▶ [Data]:

Start of Block

(** X5.  With a store that adds the node it is given, and the package
    [cp2k], a point whose orbitals [store_MOs] has stored is a stored point
    for [calculate_mos]: the two nodes written for the job [point_k] are the
    two nodes the next run looks for, so the next run skips the point.
    [store_MOs] returns these two node paths and leaves the configuration
    as it was. *)
Theorem store_MOs_makes_the_point_stored
    (store : gmap string Data -> string -> Data -> Exn + gmap string Data)
    (j : Z) (gs point_dir : string) (r : Result) (w w' : World) (paths : list string) :
  adds_the_node store ->
  package_name (config w) = "cp2k"%string ->
  config_compute_orbitals (config w) = true ->
  let d := dict_input_of (config w) j gs point_dir in
  store_MOs store d r w = (inr paths, w') ->
  paths = node_MOs_of (config w) (j + enumerate_from (config w)) /\
  config w' = config w /\
  is_stored w' (j + enumerate_from (config w)) = true.
Proof.
  intros Hstore Hp Ho d H. rewrite store_MOs_eq in H.
  destruct (persist_MOs store d r w) as [out w1] eqn:E1.
  pose proof (remove_first_match_config "mo_*MOLog" (work_dir r) w1) as (Hc & _ & _ & Hh).
  destruct (remove_first_match _ _ w1) as [[e|[]] w2]; [discriminate|].
  cbn [snd] in Hc, Hh. destruct out as [e|[]]; [discriminate|].
  injection H as <- <-.
  destruct (persist_MOs_stores _ _ _ _ _ Hstore E1) as (Hc1 & He & Hcoef).
  split; [reflexivity|]. split; [congruence|].
  unfold is_stored, predicate_of. rewrite Hc, Hc1, Ho, Hh.
  rewrite <- (dumped_nodes_are_node_MOs _ _ Hp).
  unfold is_data_in_hdf5. cbn [forallb].
  change (job_name d) with ("point_" +:+ str_of_int (j + enumerate_from (config w)))%string
    in He, Hcoef.
  now rewrite He, Hcoef.
Qed.

Lemma write_once_adds_the_node : adds_the_node Inputs.write_once.
Proof.
  intros f5 path x f5' [= <-]. destruct (in_hdf5 f5 path) eqn:E.
  - auto.
  - split.
    + apply in_hdf5_true. rewrite lookup_insert_eq. eauto.
    + intros p Hp. apply in_hdf5_true. apply in_hdf5_true in Hp.
      destruct (decide (path = p)) as [->|Hne].
      * rewrite lookup_insert_eq. eauto.
      * now rewrite lookup_insert_ne.
Qed.

Lemma store_MOs_makes_the_point_stored_witness :
  let w := Inputs.world_with (Inputs.config_with (Some []) true) ∅
             Inputs.disk_with_log in
  is_stored w 0 = false /\
  exists w',
    store_MOs Inputs.write_once Inputs.input_0 Inputs.warned_result w
    = (inr (node_MOs_of (config w) 0), w') /\
    is_stored w' 0 = true.
Proof.
  intros w. split; [reflexivity|].
  destruct (store_MOs Inputs.write_once Inputs.input_0 Inputs.warned_result w)
    as [out w'] eqn:E.
  assert (Hout : exists paths, out = inr paths).
  { apply (f_equal fst) in E. simpl in E. subst out. vm_compute. eauto. }
  destruct Hout as [paths ->].
  destruct (store_MOs_makes_the_point_stored Inputs.write_once 0 "geometry 0"
              "/scratch/point_0" Inputs.warned_result w w' paths
              write_once_adds_the_node eq_refl eq_refl E) as (-> & _ & Hs).
  exists w'. split; [reflexivity|exact Hs].
Defined.

(** X6.  With a store that adds the node it is given, a point whose energy
    [store_enery] has stored is a stored point for a run of [calculate_mos]
    that does not ask for the orbitals.  [store_enery] returns the node path
    of the energy, logs the energy of the point, and leaves the
    configuration, the disk and the prepared jobs as they were; when the
    store raises, that exception is raised and nothing is logged. *)
Theorem store_enery_makes_the_point_stored
    (store : gmap string Data -> string -> Data -> Exn + gmap string Data)
    (j : Z) (gs point_dir : string) (r : Result) (w : World) :
  adds_the_node store ->
  config_compute_orbitals (config w) = false ->
  let d := dict_input_of (config w) j gs point_dir in
  let k0 := j + enumerate_from (config w) in
  (forall e, store (hdf5 w) (node_energy_of (config w) k0) (Scalar (energy r)) = inl e ->
     store_enery store d r w = (inl e, w)) /\
  (forall f5, store (hdf5 w) (node_energy_of (config w) k0) (Scalar (energy r)) = inr f5 ->
     let w' := set_logged (logged w ++ [(INFO, msg_total_energy k0 (energy r))])
                 (set_hdf5 f5 w) in
     store_enery store d r w = (inr (node_energy_of (config w) k0), w') /\
     is_stored w' k0 = true).
Proof.
  intros Hstore Ho d k0. unfold store_enery, write_hdf5. mred.
  change (node_energy d) with (node_energy_of (config w) k0).
  change (k d) with k0. split.
  - intros e ->. reflexivity.
  - intros f5 E. rewrite E. split; [reflexivity|].
    unfold is_stored, predicate_of. cbn [config hdf5 set_logged set_hdf5].
    rewrite Ho. unfold is_data_in_hdf5. now apply Hstore in E.
Qed.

End of Block

▶ [What you need to do]:
In the data above, find the line with "destruct (store_MOs Inputs.write_once" and the line with "destruct (store_MOs_makes_the_point_stored Inputs.write_once". Retype both, plus every line between them, exactly.

▶ [Completed task]:
  destruct (store_MOs Inputs.write_once Inputs.input_0 Inputs.warned_result w)
    as [out w'] eqn:E.
  assert (Hout : exists paths, out = inr paths).
  { apply (f_equal fst) in E. simpl in E. subst out. vm_compute. eauto. }
  destruct Hout as [paths ->].
  destruct (store_MOs_makes_the_point_stored Inputs.write_once 0 "geometry 0"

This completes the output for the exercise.